J’ai alors posé une question sur le logement social dans les villes populaires, en reprenant une des remarques de la présentation critiquant la décision de ne plus construire de logement social dans les villes qui en ont déjà beaucoup. J’ai témoigné du blocage que la ville de Vénissieux rencontrait sur cette question dans une métropole qui semblait vouloir appliquer cette règle, dont le bilan pour Vénissieux serait, 1200 logements sociaux détruits, et seulement 100 constructions par an sur 2000 logements construits en tout, alors qu’on a 3000 demandeurs en attente !

Christophe Robert a confirmé que la décision de ne plus construire dans les villes ayant déjà beaucoup de logement social, tout comme celle de ne plus attribuer de logements aux plus pauvres dans les quartiers ou il y en a déjà, était stupide et inefficace. Il notait ce que tout le monde comprend facilement… S’il y a avait partout des logements sociaux diversifiés, des hébergements, pensions de famille, autrement dit, si on pouvait effectivement apporter une réponse rapide aux demandes, on pourrait alors se dire qu’il est inutile d’en construire plus là où il y en a ! Mais ce n’est pas le cas, et les politiques actuelles sont très loin de pouvoir renverser la situation ! Il confirmera donc que ne pas construire de logements sociaux dans les villes qui le souhaitent et là ou il y a de la demande est donc l’exemple même de « la mauvaise idée présentée pour une bonne raison ». Dans la préface du rapport signée du président de la fondation, on peut lire … « le souci légitime de mixité sociale ne doit en aucun cas entrainer une remise en cause du droit au logement »

J’en ai profité pour souligner que dans cette crise politique qui nécessite l’intervention citoyenne, les communes ont un rôle spécifique et important à jouer, que c’est à ce niveau que la responsabilité d’un élu peut être réellement engagé dans sa relation avec les citoyens, alors que tout le monde voit bien qu’à l’échelle de la métropole ce lien citoyen-élu n’existe plus.

La matinée s’est poursuivi avec une animation se terminant sur un geste insolite du « crieur de la croix-rousse »… qui a réussi à faire faire à l’amphi un… bras d’honneur, en le présentant comme le « salut des canuts » dans une animation commentée de deux bras levés dont le droit ferme le poing pendant que l’autre vient le rabaisser pour lui interdire de faire le fier !

Ensuite, la présentation du rapport régional, s’est faite à travers une étude précise de 30 situations de personnes en difficulté pour leur logement, avec le suivi de leurs dépenses et recettes pendant 3 mois… Le résultat est illustratif de la réalité vécue par des millions de foyers…

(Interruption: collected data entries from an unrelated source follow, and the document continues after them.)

(** Whether a request is granted at the device or not, only a refused
    attachment makes a difference to a refused allocation: a buffer. *)
Definition same_or_leak (r r' : exec (Z * msm_vidc_core)) : Prop :=
  r = r' \/ exists rc c, rc <> 0 /\ r' = Done (rc, c) /\ r = Done (rc, leak c).
Lemma same_or_leak_next r r' f f' :
  same_or_leak r r' -> (forall c, same_or_leak (f c) (f' c)) -> same_or_leak (init_next r f) (init_next r' f').
Proof.
  intros [->|(rc & c & Hrc & -> & ->)] Hf.
  - destruct r' as [[rc c]| |]; [|now left..]. unfold init_next. cbn [mbind exec_bind].
    destruct (negb (rc =? 0)); [now left|apply Hf].
  - right. exists rc, c. apply Z.eqb_neq in Hrc as E. unfold init_next. cbn [mbind exec_bind]. now rewrite E.
Qed.
Lemma alloc_deny a size k : alloc_sized size a ->
  memory_alloc_map (deny a) (mem_request size) k = memory_alloc_map a (mem_request size) k \/
  (exists m words, memory_alloc_map a (mem_request size) k =
     (- EINVAL, m, words, set_bufs (next_buf k + 1) (next_buf k :: live_bufs k) (attached_bufs k) k)) /\
  exists m words, memory_alloc_map (deny a) (mem_request size) k = (- EINVAL, m, words, k).
Proof.
  intros Ha. pose proof (deny_ok size a Ha) as [Hd Hr].
  destruct a as [[rc|words] [rc'|addr]]; try (left; reflexivity).
  - destruct Ha as [Ha1 Ha2]. cbn in Ha1, Ha2. left. unfold memory_alloc_map, msm_vidc_memory_alloc_ext. cbn.
    apply Z.eqb_neq in Ha1 as ->, Ha2 as ->. reflexivity.
  - right. split; [exact (alloc_map_refused _ size k Ha I)|].
    destruct (alloc_map_cases Hcb _ size k Hd Hr) as [[E _]|[_ [m E]]]; [discriminate|eauto].
Qed.

Lemma init_deny a c : answers_ok a -> same_or_leak (venus_hfi_queue_init a c) (venus_hfi_queue_init (deny_refused a) c).
Proof.
  intros [Hq Hs Hm _]. unfold venus_hfi_queue_init. destruct (align_virtual_addr (iface_q_table c)); [now left|].
  cbv zeta. cbn [deny_refused a_queues a_sfr a_synx a_aon a_fence a_qtimer a_mmap].
  repeat (apply same_or_leak_next; [|intros c'; try now left]).
  - unfold init_iface_queues. destruct (alloc_deny _ _ (resources c) Hq) as [->|[(m & w & ->) (m' & w' & ->)]]; [now left|].
    right. eexists _, _. split; [|split; reflexivity]. discriminate.
  - unfold init_sfr. destruct (alloc_deny _ _ (resources c') Hs) as [->|[(m & w & ->) (m' & w' & ->)]]; [now left|].
    right. eexists _, _. split; [|split; reflexivity]. discriminate.
  - unfold init_mmap. destruct (alloc_deny _ _ (resources c') Hm) as [->|[(m & w & ->) (m' & w' & ->)]]; [now left|].
    right. eexists _, _. split; [|split; reflexivity]. discriminate.
Qed.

  • un budget moyen de 835€ [4] en recette et 946€ en dépenses, budget de pauvre et déséquilibré. Autrement dit, ces familles s’enfoncent…
  • des recettes précaires et instables qui varient en moyenne du simple au double, et qui interdisent tout projet et toute planification pour s’en sortir…
  • un poids élevé des dépenses de logement (loyers, charges, fluides, assurances) qui représente 469€, autrement dit plus de 50% des revenus…

J’ai demandé si la fondation avait accès à des données par territoire sur les expulsions. J’entends souvent dire que pour l’essentiel, le problème des expulsions est réglé dans la métropole par l’important travail de prévention, travail bien réel, mais qui ne nous dit pas ce que deviennent les familles concernées.

Véronique Gilet me confirmera que la fondation n’a pas de données autres que celles des décisions de justice et celles des concours de la force publique effectués…

Autrement dit, on ne sait en fait rien du devenir des milliers de familles qui ont été confrontées à un contentieux lourd avec un bailleur avec une décision de justice. Je note ce point important pour le travail de préparation du plan d’aide au logement des personnes défavorisées que la métropole doit délibérer en Juin prochain.

Il faut quand même constater que c’est une fondation privée, qui apporte ainsi une connaissance sur le mal logement que ni l’état, ni les collectivités ne sont capables de produire… Comme on ne peut pas supposer que ce sont les moyens qui manquent, il faut bien constater que c’est une question de volonté politique !

[1il y a donc 3 fois plus de demandes DALO que de DALO accordé !

[2passant de 22,5% à 23,9%

[3de 24,3% à 25,1%

[4chiffre par « unité de consommation » qui permet de comparer des personnes seules, des foyers…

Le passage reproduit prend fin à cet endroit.